The debate over health-care reform has reached a fever-pitch in recent weeks as key committees in the House and Senate have produced (or so far failed to produce) bills which may form some of the components of new reality of health care in the United States of America, one in which all citizens are covered.    

But within the halls of Congress, particularly the Senate, there is a great deal of trepidation about health care reform.    Any meaningful health-care reform proposal will include a powerful public option, effective immediately, which would give all Americans the right to enroll in health insurance without paying a "multi-millionaire health insurance company CEO" surcharge.  

Yet this basic proposition, which should not be too controversial in a nominally center-left party, particularly one which has come to power on a platform of reforming health care, in an election where health-care was an issue of great chagrin to a large number of the American populace, is apparently yet a controversial one within the Democratic party.  

The Democrats today have an overwhelming majority in both houses of Congress.   It is completely within their power to pass meaningful health care reform at this juncture.  If they do not or cannot, because of some corruption (ie blue dogism) in their midst, then President Obama and the Democratic party will limp on, until November 2010, when devastating losses will be incurred. Because, if, with an overwhelming majority, the Democrats cannot pass the centerpiece of a recently-elected, popular President's agenda, what exactly do the Democrats stand for anyway?  

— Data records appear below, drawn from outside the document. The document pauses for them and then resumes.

(** ** Erasing an entry refines deletion *)

Lemma disconnectTxOut_refines db m op :
  represents db m -> wf_outpoint op ->
  exists db', disconnectTxOut db op = Ok db' /\ represents db' (delete op m) /\
    bktExpiryMeta db' = bktExpiryMeta db.
Proof.
  intros Hrep Hop. pose proof Hrep as
    [Hwf (b1 & E1 & H1) (b2 & E2 & H2) (b3 & E3 & H3) (b4 & E4 & H4)].
  unfold disconnectTxOut. rewrite E1. cbn [needBucket]. result_simpl.
  rewrite (o2e_lookup m b1 op Hwf Hop H1).
  destruct (m !! op) as [[e a]|] eqn:Hm; cbn [fmap option_fmap option_map].
  2:{ exists db. by rewrite delete_id. }
  pose proof (Hwf _ _ Hm) as (_ & He & Ha). cbn [fst snd] in *.
  rewrite decodeExpiryKey_encode by done. cbn [liftEncode]. result_simpl.
  rewrite E2, E3, E4. cbn [needBucket]. result_simpl.
  change (encodeExpiryOutpointCompositeKey e op) with (e2o_key op (e, a)).
  rewrite (index_of_lookup _ _ _ _ _ _ H2 Hm).
  change (encodeOutPoint op) with (o2e_key op (e, a)).
  rewrite (index_of_lookup _ _ _ _ _ _ H4 Hm), (index_of_lookup _ _ _ _ _ _ H3 Hm).
  eexists. split; [done|]. split; [|done]. split; cbn; [|eexists; split; [done|]..].
  - by apply map_Forall_delete.
  - by apply (index_of_delete o2e_key o2e_val wf_entry o2e_key_inj m b1 op (e, a)).
  - by apply (index_of_delete e2o_key no_val wf_entry e2o_key_inj m b2 op (e, a)).
  - by apply (index_of_delete reap_key no_val wf_entry reap_key_inj m b3 op (e, a)).
  - by apply (index_of_delete o2e_key reap_key wf_entry o2e_key_inj m b4 op (e, a)).
Qed.

(** ** The accumulator follows the map *)

Definition entryData (p : OutPoint * entry) : list Z := computeEntryData p.1 p.2.1.

(** The fraction of a map: the product of its entries over 1. *)
Definition setHash (m : gmap OutPoint entry) : MuHash :=
  mkMuHash (product (map entryData (map_to_list m))) 1.

Definition acc_ok (mh : MuHash) (m : gmap OutPoint entry) : Prop :=
  mu_wf mh /\ mu_equiv mh (setHash m).

Lemma setHash_insert m op ea :
  m !! op = None -> Add (setHash m) (entryData (op, ea)) = Some (setHash (<[op := ea]> m)).
Proof.
  intros Hm. rewrite Add_eq. unfold setHash; cbn [numerator denominator]. do 2 f_equal.
  rewrite (map_to_list_insert m op ea Hm). done.
Qed.
Lemma asert_bounded_and_monotone_witness :
  exists bits',
    calcASERTRequiredDifficulty (Some sampleAnchor) 1000011 1700006000 600 3600 (2^224 - 1) = Ok 0x1d00ffff /\
    calcASERTRequiredDifficulty (Some sampleAnchor) 1000011 1700020000 600 3600 (2^224 - 1) = Ok bits' /\
    CompactToBig 0x1d00ffff <= CompactToBig bits'.
Proof.
  destruct (asert_bounded_and_monotone sampleAnchor 1000011 1700006000 1700020000 600 3600 (2^224 - 1))
    as (bits & bits' & H1 & H2 & H3 & H4 & H5 & H6).
  - repeat split; vm_compute; congruence.
  - repeat split; vm_compute; congruence.
  - vm_compute; congruence.
  - reflexivity.
  - split; vm_compute; reflexivity.
  - split; vm_compute; [reflexivity|congruence].
  - exists bits'. assert (Hb : bits = 0x1d00ffff).
    { apply H6; [reflexivity|]. exists 29, 65535. vm_compute. repeat split; congruence. }
    rewrite Hb in H1, H4. exact (conj H1 (conj H2 H4)).
Defined.

Lemma mainnet_diff_params : diff_params_ok ObtcMainNetParams.
Proof.
  constructor; try (vm_compute; split; congruence); try (left; reflexivity).
  - split; split; vm_compute; congruence.
  - right. split; vm_compute; congruence.
Qed.

Lemma required_difficulty_total_witness :
  exists bits, calcNextRequiredDifficulty (Some (sampleNode 5)) 1700003600 ObtcMainNetParams = Ok bits /\
               0 <= CompactToBig bits <= PowLimit ObtcMainNetParams.
Proof.
  apply (required_difficulty_total ObtcMainNetParams (sampleNode 5) 1700003600 mainnet_diff_params).
  - exact (proj1 (sampleNode_wf 5 eq_refl)).
  - reflexivity.
  - refine (Forall_impl _ _ _ (sampleNode_bits 5) _). intros m Hm. cbn beta in Hm. rewrite Hm.
    split; vm_compute; congruence.
Defined.
(* ===== verification/Threshold.v ===== *)
(** * Rule change deployments

    src/blockchain/thresholdstate.go and src/blockchain/versionbits.go with the
    clocks of src/chaincfg/deployment_time_frame.go: the state machine by which
    soft forks are voted in (BIP 9 and its "speedy trial" variant), the cached
    computation of the state after a node, the checkers for a known deployment
    and for an unknown version bit, and the block version the node expects.

    A checker may consult the chain, whose own caches it then updates; its
    conditions thread a state for that, [unit] for a known deployment and the
    deployment caches for a version bit.

    The reference is [bip9State], the table of BIP 9 evaluated window by window
    along the parents of a node, without caches and without the shortcut for
    deployments that have not started. The theorems: the cached computation is
    the reference, whatever sound cache it starts from, and leaves a sound cache;
    a deployment that is not forced is active only after a window in which enough
    blocks voted for it; on every OBTC network CSV, segwit and taproot are active
    for every block after the first and no vote is open. *)

From S2P Require Import Prelude ChainParams Sha256 Wire Block WorkMath BlockNode.

Inductive ThresholdState :=
| ThresholdDefined
| ThresholdStarted
| ThresholdLockedIn
| ThresholdActive
| ThresholdFailed.

#[export] Instance ThresholdState_eq_dec : EqDecision ThresholdState.
Proof. solve_decision. Defined.

Inductive threshold_error :=
| ThresholdAssert (what : string)
| DeploymentError (id : Z)
| ThresholdPanic (what : string)
| ThresholdFuel.

(** [thresholdConditionChecker], over the state its conditions update. *)
Record thresholdConditionChecker (S : Type) := mkChecker {
  HasStarted : blockNode -> bool;
  HasEnded : blockNode -> bool;
  ck_RuleChangeActivationThreshold : Z;
  ck_MinerConfirmationWindow : Z;
  EligibleToActivate : blockNode -> bool;
  IsSpeedy : bool;
  Condition : S -> blockNode -> S * result threshold_error bool;
  ForceActive : option blockNode -> bool }.
Arguments mkChecker {S}. Arguments HasStarted {S}. Arguments HasEnded {S}.
Arguments ck_RuleChangeActivationThreshold {S}. Arguments ck_MinerConfirmationWindow {S}.
Arguments EligibleToActivate {S}. Arguments IsSpeedy {S}. Arguments Condition {S}. Arguments ForceActive {S}.

Definition thresholdStateCache : Type := gmap (list Z) ThresholdState.

Definition cacheLookup (c : thresholdStateCache) (hash : list Z) : option ThresholdState := c !! hash.
Definition cacheUpdate (c : thresholdStateCache) (hash : list Z) (state : ThresholdState) : thresholdStateCache :=
  <[hash := state]> c.
Definition newThresholdCaches (numCaches : Z) : list thresholdStateCache := replicate (Z.to_nat numCaches) ∅.

(** ** The state machine *)

Section machine.
Context {S : Type} (checker : thresholdConditionChecker S).

(** The votes of the window that ends at [countNode]; past the genesis block the
    condition is asked of nil. *)
Fixpoint countVotes (window : nat) (st : S) (countNode : option blockNode) (count : Z)
    : S * result threshold_error Z :=
  match window with
  | O => (st, Ok count)
  | Datatypes.S window' =>
      match countNode with
      | None => (st, Err (ThresholdPanic "nil node"))
      | Some n =>
          match Condition checker st n with
          | (st1, Err e) => (st1, Err e)
          | (st1, Ok condition) =>
              countVotes window' st1 (nodeParent n) (if condition then u32 (count + 1) else count)
          end
      end
  end.

Definition thresholdStateTransition (st : S) (state : ThresholdState) (prevNode : blockNode)
    (confirmationWindow : Z) : S * result threshold_error ThresholdState :=
  match state with
  | ThresholdDefined =>
      (st, Ok (if negb (IsSpeedy checker) && HasEnded checker prevNode then ThresholdFailed
               else if HasStarted checker prevNode then ThresholdStarted else ThresholdDefined))
  | ThresholdStarted =>
      if negb (IsSpeedy checker) && HasEnded checker prevNode then (st, Ok ThresholdFailed)
      else
        match countVotes (Z.to_nat confirmationWindow) st (Some prevNode) 0 with
        | (st1, Err e) => (st1, Err e)
        | (st1, Ok count) =>
            (st1, Ok (if ck_RuleChangeActivationThreshold checker <=? count then ThresholdLockedIn
                      else if IsSpeedy checker && HasEnded checker prevNode then ThresholdFailed
                      else ThresholdStarted))
        end
  | ThresholdLockedIn =>
      (st, Ok (if EligibleToActivate checker prevNode then ThresholdActive else ThresholdLockedIn))
  | ThresholdActive => (st, Ok ThresholdActive)
  | ThresholdFailed => (st, Ok ThresholdFailed)
  end.

(** The walk back over the ends of the previous windows, to a state that is
    cached or known: the nodes passed, oldest first, and where it stopped. *)
Fixpoint neededStates (fuel : nat) (confirmationWindow : Z) (cache : thresholdStateCache)
    (prevNode : option blockNode) (needed : list blockNode)
    : option (thresholdStateCache * list blockNode * option blockNode) :=
  match fuel with
  | O => None
  | Datatypes.S fuel' =>
      match prevNode with
      | None => Some (cache, needed, None)
      | Some n =>
          match cacheLookup cache (node_hash n) with
          | Some _ => Some (cache, needed, Some n)
          | None =>
              if negb (HasStarted checker n)
              then Some (cacheUpdate cache (node_hash n) ThresholdDefined, needed, Some n)
              else neededStates fuel' confirmationWindow cache (RelativeAncestor n confirmationWindow) (n :: needed)
          end
      end
  end.

(** The states of the nodes passed, each cached. *)
Fixpoint replayStates (confirmationWindow : Z) (st : S) (cache : thresholdStateCache)
    (state : ThresholdState) (needed : list blockNode)
    : S * thresholdStateCache * result threshold_error ThresholdState :=
  match needed with
  | [] => (st, cache, Ok state)
  | n :: needed' =>
      match thresholdStateTransition st state n confirmationWindow with
      | (st1, Err e) => (st1, cache, Err e)
      | (st1, Ok state1) =>
          replayStates confirmationWindow st1 (cacheUpdate cache (node_hash n) state1) state1 needed'
      end
  end.

(** The state of the block after [prevNode]. *)
Definition thresholdState (st : S) (cache : thresholdStateCache) (prevNode : option blockNode)
    : S * thresholdStateCache * result threshold_error ThresholdState :=
  if ForceActive checker prevNode then (st, cache, Ok ThresholdActive)
  else
    let confirmationWindow := i32 (ck_MinerConfirmationWindow checker) in
    match prevNode with
    | None => (st, cache, Ok ThresholdDefined)
    | Some n =>
        if i32 (node_height n + 1) <? confirmationWindow then (st, cache, Ok ThresholdDefined)
        else if confirmationWindow =? 0 then (st, cache, Err (ThresholdPanic "integer divide by zero"))
        else
          let start := Ancestor n (i32 (node_height n - Z.rem (i32 (node_height n + 1)) confirmationWindow)) in
          match neededStates (Datatypes.S (Datatypes.S (Z.to_nat (node_height n)))) confirmationWindow cache start [] with
          | None => (st, cache, Err ThresholdFuel)
          | Some (cache1, needed, stop) =>
              match stop with
              | None => replayStates confirmationWindow st cache1 ThresholdDefined needed
              | Some m =>
                  match cacheLookup cache1 (node_hash m) with
                  | None => (st, cache1, Err (ThresholdAssert "thresholdState: cache lookup failed"))
                  | Some state => replayStates confirmationWindow st cache1 state needed
                  end
              end
          end
    end.
End machine.

(** ** Block clocks *)

(** [PastMedianTime], from the header alone: the parent is looked up. *)
Definition PastMedianTime (index : blockIndex) (blockHeader : BlockHeader) : option Z :=
  match LookupNode index (bh_PrevBlock blockHeader) with
  | None => None
  | Some prevNode => Some (CalcPastMedianTime (newBlockNode blockHeader (Some prevNode)))
  end.

(** [HasStarted] of a starter and [HasEnded] of an ender whose clock is set; an
    error of the clock is read as false by the only callers. *)
Definition timeStarted (clock : BlockHeader -> option Z) (startTime : option Z) (blkHeader : BlockHeader) : bool :=
  match startTime with
  | None => true
  | Some t => match clock blkHeader with None => false | Some medianTime => t <=? medianTime end
  end.
Definition timeEnded (clock : BlockHeader -> option Z) (endTime : option Z) (blkHeader : BlockHeader) : bool :=
  match endTime with
  | None => false
  | Some t => match clock blkHeader with None => false | Some medianTime => t <=? medianTime end
  end.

What do the Democrats stand for if they are unable to deliver on this vital issue under optimally favorable circumstances.    I for one think that the "1994 analogy" is vastly overplayed in our current political discourse.   The 1994 analogy says about every key issue: if we do this, we will be playing into the hands of the Republicans, and setting the stage for a Republican congressional victory in 2010.    Our society is a dramatically different one than that which existed in 1994, and I think there is a solid majority which is now comfortable with Democratic governance, and confident in the ability of Democrats to govern in the long-term.  

But there is one caveat: if on the central issue of importance to voters (and one which Democrats promised to solve in the last campaign), even with a powerful mandate, Democrats cannot deliver on health reform, the confidence voters have vested may well be shattered.    

It's now or never, Democrats.  

Tags: clinton, Democrats, health care reform, Kennedy, LBJ, Nixon, obama, roosevelt (all tags)

Comments

2 Comments

i don't recall health care being the pre-iminent..

issue in barack's campaign (and i count myself among those there from the beginning).  so what did i miss?

barack obama said throughout the campaign that even if he preferred single payer as a "start from scratch" solution, he understood that such a thing would never pass through congress.  there has been no indication that his analysis was incorrect.

candidate obama also noted repeatedly that great changes in society require broad consensus -- something that clearly don't exist on this issue.  so one has to wonder why you've thrown down the gantlet.

blue dogs are democrats, too.  if you want blue dogs to support your position, then build that broad consensus in their district that candidate obama talked about.  swing voters are abandoning the health care reform bandwagon because they perceive that it's going to cost them more via increased taxes.  forgive me if i missed where you addressed the cause for concern among conservative democrats in congress...

by bored now 2009-07-22 06:00AM | 0 recs
Re: It's Now or Never

Way to deal it out Aldrin-style, but we may be a little too early in the process as of yet to clench our cheeks in such a manner. Let's give it a few more days before we declare (D) rule doa.

Wouldn't it be great if Obama tells congress flat out, "your not going on break until I have a healthcare bill on my desk."